[Start of section]

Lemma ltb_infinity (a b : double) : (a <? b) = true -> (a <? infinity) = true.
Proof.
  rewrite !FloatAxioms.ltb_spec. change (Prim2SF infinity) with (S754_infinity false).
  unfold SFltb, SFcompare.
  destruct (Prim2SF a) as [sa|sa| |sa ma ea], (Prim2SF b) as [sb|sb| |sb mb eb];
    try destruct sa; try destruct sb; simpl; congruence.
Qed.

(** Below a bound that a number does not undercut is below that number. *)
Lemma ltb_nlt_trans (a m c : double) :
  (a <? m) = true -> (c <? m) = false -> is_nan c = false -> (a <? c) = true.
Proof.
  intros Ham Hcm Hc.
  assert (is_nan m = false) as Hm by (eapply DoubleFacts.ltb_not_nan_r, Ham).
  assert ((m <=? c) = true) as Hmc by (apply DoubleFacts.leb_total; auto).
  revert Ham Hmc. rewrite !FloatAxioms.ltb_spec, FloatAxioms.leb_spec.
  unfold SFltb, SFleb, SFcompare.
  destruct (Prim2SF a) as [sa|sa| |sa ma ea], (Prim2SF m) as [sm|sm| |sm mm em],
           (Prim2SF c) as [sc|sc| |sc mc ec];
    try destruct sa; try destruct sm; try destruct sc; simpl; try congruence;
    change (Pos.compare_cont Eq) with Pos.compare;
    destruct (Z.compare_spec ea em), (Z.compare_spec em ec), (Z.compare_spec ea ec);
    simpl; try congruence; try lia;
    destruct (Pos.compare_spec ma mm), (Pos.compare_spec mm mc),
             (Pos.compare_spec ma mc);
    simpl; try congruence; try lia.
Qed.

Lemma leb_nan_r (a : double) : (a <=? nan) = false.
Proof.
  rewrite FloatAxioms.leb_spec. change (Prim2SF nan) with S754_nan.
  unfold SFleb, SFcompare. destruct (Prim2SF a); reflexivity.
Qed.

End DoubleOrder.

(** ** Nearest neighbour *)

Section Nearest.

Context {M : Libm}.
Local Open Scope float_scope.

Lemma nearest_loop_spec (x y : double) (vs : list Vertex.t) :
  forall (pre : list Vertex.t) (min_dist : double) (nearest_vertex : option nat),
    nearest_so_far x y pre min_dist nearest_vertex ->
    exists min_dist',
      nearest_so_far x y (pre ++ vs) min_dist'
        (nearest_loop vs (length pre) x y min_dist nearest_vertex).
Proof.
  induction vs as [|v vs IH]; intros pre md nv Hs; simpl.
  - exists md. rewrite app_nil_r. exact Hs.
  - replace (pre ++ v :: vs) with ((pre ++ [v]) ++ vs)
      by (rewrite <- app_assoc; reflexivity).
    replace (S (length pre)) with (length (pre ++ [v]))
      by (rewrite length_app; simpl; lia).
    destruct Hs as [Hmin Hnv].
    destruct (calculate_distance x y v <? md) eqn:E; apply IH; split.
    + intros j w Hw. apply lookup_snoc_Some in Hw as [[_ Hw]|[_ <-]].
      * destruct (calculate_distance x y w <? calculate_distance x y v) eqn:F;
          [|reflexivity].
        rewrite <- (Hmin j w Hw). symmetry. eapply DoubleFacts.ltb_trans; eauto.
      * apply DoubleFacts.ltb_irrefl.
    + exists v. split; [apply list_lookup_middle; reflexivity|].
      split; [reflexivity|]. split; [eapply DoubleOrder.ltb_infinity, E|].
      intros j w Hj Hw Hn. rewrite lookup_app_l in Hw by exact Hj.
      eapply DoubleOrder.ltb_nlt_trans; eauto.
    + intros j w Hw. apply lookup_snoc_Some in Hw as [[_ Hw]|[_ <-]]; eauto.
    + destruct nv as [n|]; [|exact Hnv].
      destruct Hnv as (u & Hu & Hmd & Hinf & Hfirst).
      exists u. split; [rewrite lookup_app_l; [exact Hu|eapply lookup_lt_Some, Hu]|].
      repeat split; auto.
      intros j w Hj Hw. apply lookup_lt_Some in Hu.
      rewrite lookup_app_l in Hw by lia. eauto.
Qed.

[End of section]
[Start of section]

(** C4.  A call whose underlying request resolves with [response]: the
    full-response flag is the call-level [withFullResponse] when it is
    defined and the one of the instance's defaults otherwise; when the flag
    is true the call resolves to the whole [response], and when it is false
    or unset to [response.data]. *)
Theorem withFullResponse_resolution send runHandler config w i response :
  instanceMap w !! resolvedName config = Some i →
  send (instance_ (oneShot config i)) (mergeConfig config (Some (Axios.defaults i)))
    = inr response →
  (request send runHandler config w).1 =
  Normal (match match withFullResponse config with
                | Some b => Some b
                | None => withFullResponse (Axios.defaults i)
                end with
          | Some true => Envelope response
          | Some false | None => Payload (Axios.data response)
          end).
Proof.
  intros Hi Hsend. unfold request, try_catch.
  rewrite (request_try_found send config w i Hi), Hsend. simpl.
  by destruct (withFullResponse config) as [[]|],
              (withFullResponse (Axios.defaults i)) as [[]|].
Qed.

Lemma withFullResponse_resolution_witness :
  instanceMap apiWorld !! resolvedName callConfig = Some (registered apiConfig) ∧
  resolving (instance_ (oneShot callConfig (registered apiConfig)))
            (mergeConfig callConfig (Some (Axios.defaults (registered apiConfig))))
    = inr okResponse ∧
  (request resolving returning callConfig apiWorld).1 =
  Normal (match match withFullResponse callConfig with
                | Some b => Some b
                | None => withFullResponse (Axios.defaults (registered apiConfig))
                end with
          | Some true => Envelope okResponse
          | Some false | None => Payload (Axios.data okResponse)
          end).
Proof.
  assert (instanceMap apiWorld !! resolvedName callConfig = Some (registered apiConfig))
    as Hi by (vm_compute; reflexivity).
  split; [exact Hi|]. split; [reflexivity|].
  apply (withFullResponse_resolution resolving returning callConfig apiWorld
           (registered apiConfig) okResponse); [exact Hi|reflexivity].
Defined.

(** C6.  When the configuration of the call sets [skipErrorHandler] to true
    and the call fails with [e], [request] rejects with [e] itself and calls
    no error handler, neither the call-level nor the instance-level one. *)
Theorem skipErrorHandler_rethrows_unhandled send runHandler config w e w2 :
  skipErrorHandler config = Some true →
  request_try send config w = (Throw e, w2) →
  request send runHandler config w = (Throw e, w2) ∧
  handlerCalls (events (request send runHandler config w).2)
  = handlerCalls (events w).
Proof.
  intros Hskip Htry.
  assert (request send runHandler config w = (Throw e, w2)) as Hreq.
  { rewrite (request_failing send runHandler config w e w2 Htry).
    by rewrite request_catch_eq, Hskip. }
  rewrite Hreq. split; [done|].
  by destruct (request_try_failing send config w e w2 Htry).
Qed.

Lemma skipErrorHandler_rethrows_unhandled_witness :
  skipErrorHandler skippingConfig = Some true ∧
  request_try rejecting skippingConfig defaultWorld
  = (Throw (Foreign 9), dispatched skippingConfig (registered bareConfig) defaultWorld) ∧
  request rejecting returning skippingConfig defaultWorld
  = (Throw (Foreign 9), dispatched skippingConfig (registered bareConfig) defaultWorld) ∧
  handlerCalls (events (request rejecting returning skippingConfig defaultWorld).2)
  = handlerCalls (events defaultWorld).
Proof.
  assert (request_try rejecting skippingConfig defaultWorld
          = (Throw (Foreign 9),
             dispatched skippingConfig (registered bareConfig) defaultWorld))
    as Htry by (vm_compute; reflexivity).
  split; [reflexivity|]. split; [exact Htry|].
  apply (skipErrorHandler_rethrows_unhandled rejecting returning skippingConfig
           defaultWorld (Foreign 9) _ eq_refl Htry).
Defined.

[End of section]

=== YOUR TASK ===
For this exercise, please output exactly the lines above starting at the line with "Lemma ltb_infinity (a" and ending at the line with "(Prim2SF c) as [sc|sc| |sc mc ec];", ends included.

=== RESULT FOR THIS EXERCISE ===
Lemma ltb_infinity (a b : double) : (a <? b) = true -> (a <? infinity) = true.
Proof.
  rewrite !FloatAxioms.ltb_spec. change (Prim2SF infinity) with (S754_infinity false).
  unfold SFltb, SFcompare.
  destruct (Prim2SF a) as [sa|sa| |sa ma ea], (Prim2SF b) as [sb|sb| |sb mb eb];
    try destruct sa; try destruct sb; simpl; congruence.
Qed.

(** Below a bound that a number does not undercut is below that number. *)
Lemma ltb_nlt_trans (a m c : double) :
  (a <? m) = true -> (c <? m) = false -> is_nan c = false -> (a <? c) = true.
Proof.
  intros Ham Hcm Hc.
  assert (is_nan m = false) as Hm by (eapply DoubleFacts.ltb_not_nan_r, Ham).
  assert ((m <=? c) = true) as Hmc by (apply DoubleFacts.leb_total; auto).
  revert Ham Hmc. rewrite !FloatAxioms.ltb_spec, FloatAxioms.leb_spec.
  unfold SFltb, SFleb, SFcompare.
  destruct (Prim2SF a) as [sa|sa| |sa ma ea], (Prim2SF m) as [sm|sm| |sm mm em],
           (Prim2SF c) as [sc|sc| |sc mc ec];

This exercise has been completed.